The tough part about this is that I dont think Kishi could ever fix this manga for me at this point. It seems in ruins and completely without identity anymore that no amount of feel good pages could make me enjoy the ending of this story.


----------



## MangaNerdJapanMNJ (Nov 28, 2012)

Wow, no hating in this topic.


----------



## NW (Nov 28, 2012)

Cool story bro. 

And why's this in the Telegrams? Shouldn't life stories irrelevant to the current chap go somewhere else?


----------



## PikaCheeka (Nov 28, 2012)

NarutoShippudenBelgium said:


> Have to say, I had goosebumps when the K11 arrived at the battlefield (NaruHina someone?), very well entree. *First time ever during a manga I had goosebumps while reading so.*
> 
> Now we can see next chapters some Juubi rampage.
> 
> Very good chapter today!



                        .


----------



## Yagami1211 (Nov 28, 2012)

And this is revelant to the last chapter because ?


----------



## Gabe (Nov 28, 2012)

this manga was never about ninja this should have been figured out when we learned about a huge fox was sealed in a boy.


----------



## Escargon (Nov 28, 2012)

What about people not giving a shit about the ten tails?


----------



## TasteTheDifference (Nov 28, 2012)

This manga has been shit for about seven years now ...


----------



## Glutamminajr (Nov 28, 2012)

Yeah,I liked that scene too.


----------



## Ernie (Nov 28, 2012)

I don't get it why some people here on NarutoForums read a chapter just to rage about it. 
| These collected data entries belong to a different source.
(* ===== verification/Live.v ===== *)
(** * The live GitHub client

    broker/john_lomein_github_live.py: [GitHubLiveClient], which reads a
    consistent snapshot of a pull request page by page and calls the two
    mutations.  The rate limits it observes are the second component of the
    state of a computation; [live_client] is the instance of the interface of
    Client.v.  The loops over pages recurse on the number of pages left. *)

From S2P Require Import Prelude Regex Sha256 PyTime PyUrl PyText Json Encoding Effects Client App.
Local Open Scope Z_scope.

(** ** Constants *)

Definition MAX_CONNECTION_PAGES : nat := 200.
Definition PAGE_SIZE : Z := 100.
Definition MAX_STATUS_CONTEXTS : Z := 1000.
Definition MAX_REVIEW_THREADS : Z := 500.
Definition MAX_THREAD_COMMENTS : Z := PAGE_SIZE.

Definition PR_IDENTITY_QUERY : string := "
query BrokerPrIdentity($owner: String!, $name: String!, $number: Int!) {
  repository(owner: $owner, name: $name) {
    id
    databaseId
    nameWithOwner
    pullRequest(number: $number) {
      id
      number
      url
      state
      isDraft
      headRefOid
      baseRefName
      changedFiles
      author { login }
      headRepository { id databaseId nameWithOwner }
      baseRepository { id databaseId nameWithOwner }
    }
  }
  rateLimit { remaining resetAt }
}
".

Definition PR_FILES_QUERY : string := "
query BrokerPrFiles(
  $owner: String!,
  $name: String!,
  $number: Int!,
  $cursor: String
) {
  repository(owner: $owner, name: $name) {
    pullRequest(number: $number) {
      files(first: 100, after: $cursor) {
        totalCount
        nodes { path }
        pageInfo { hasNextPage endCursor }
      }
    }
  }
  rateLimit { remaining resetAt }
}
".

Definition CHECKS_QUERY : string := "
query BrokerChecks(
  $owner: String!,
  $name: String!,
  $oid: GitObjectID!,
  $cursor: String
) {
  repository(owner: $owner, name: $name) {
    object(oid: $oid) {
      ... on Commit {
        oid
        statusCheckRollup {
          contexts(first: 100, after: $cursor) {
            totalCount
            nodes {
              __typename
              ... on CheckRun {
                name
                status
                conclusion
                app { slug }
              }
              ... on StatusContext {
                context
                state
                creator { login }
              }
            }
            pageInfo { hasNextPage endCursor }
          }
        }
      }
    }
  }
  rateLimit { remaining resetAt }
}
".

Definition THREADS_QUERY : string := "
query BrokerThreads(
  $owner: String!,
  $name: String!,
  $number: Int!,
  $cursor: String
) {
  repository(owner: $owner, name: $name) {
    pullRequest(number: $number) {
      reviewThreads(first: 100, after: $cursor) {
        totalCount
        nodes {
          id
          isResolved
          isOutdated
          comments(first: 100) {
            totalCount
            nodes { id databaseId url }
            pageInfo { hasNextPage endCursor }
          }
        }
        pageInfo { hasNextPage endCursor }
      }
    }
  }
  rateLimit { remaining resetAt }
}
".

Definition THREAD_COMMENTS_QUERY : string := "
query BrokerThreadComments($id: ID!, $cursor: String) {
  node(id: $id) {
    ... on PullRequestReviewThread {
      id
      comments(first: 100, after: $cursor) {
        totalCount
        nodes { id databaseId url }
        pageInfo { hasNextPage endCursor }
      }
    }
  }
  rateLimit { remaining resetAt }
}
".

Definition MARK_READY_MUTATION : string := "
mutation BrokerMarkReady($id: ID!, $clientMutationId: String!) {
  markPullRequestReadyForReview(
    input: {
      pullRequestId: $id
      clientMutationId: $clientMutationId
    }
  ) {
    clientMutationId
    pullRequest {
      id
      number
      isDraft
      headRefOid
      state
      updatedAt
    }
  }
  rateLimit { remaining resetAt }
}
".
I, and probably 90 procent of the readers, are very happy with this chapter. Finally the K11 arrived and Kishi did that well with a very nice entree.


----------



## Deleted member 206107 (Nov 28, 2012)

Ever since chapter 599, my hype for this manga have changed.


----------



## Louis-954 (Nov 28, 2012)

Read One Piece.


----------



## Glutamminajr (Nov 28, 2012)

NarutoShippudenBelgium said:


> I don't get it why some people here on NarutoForums read a chapter just to rage about it.
> 
> I, and probably 90 procent of the readers, are very happy with this chapter. Finally the K11 arrived and Kishi did that well with a very nice entree.


 
^ Don't bother too much.
Just don't let them ruin your fun...or use the ignore list


----------



## WZRD (Nov 28, 2012)

Entr?e as in food? Kidding, it was a nice scene.


----------



## Escargon (Nov 28, 2012)

Gabe said:


> this manga was never about ninja this should have been figured out when we learned about a huge fox was sealed in a boy.



Well back then i just thought they are some kind of natural phenomens..


----------



## minoade (Nov 28, 2012)

I loved this chapter, made me feel like part 1 naruto and everything is getting epic.

Did anyone ever think that the entire shinobi alliance along with konoha 11 and masters, would be standing in front of Obito? On the Juubi?

Imagine if Sasuke and Orochimaru pops in, it would be even more epic.

I think it is getting really interesting


----------



## Rios (Nov 28, 2012)

Here comes the cheerleader squad ready to provide support for the main hero.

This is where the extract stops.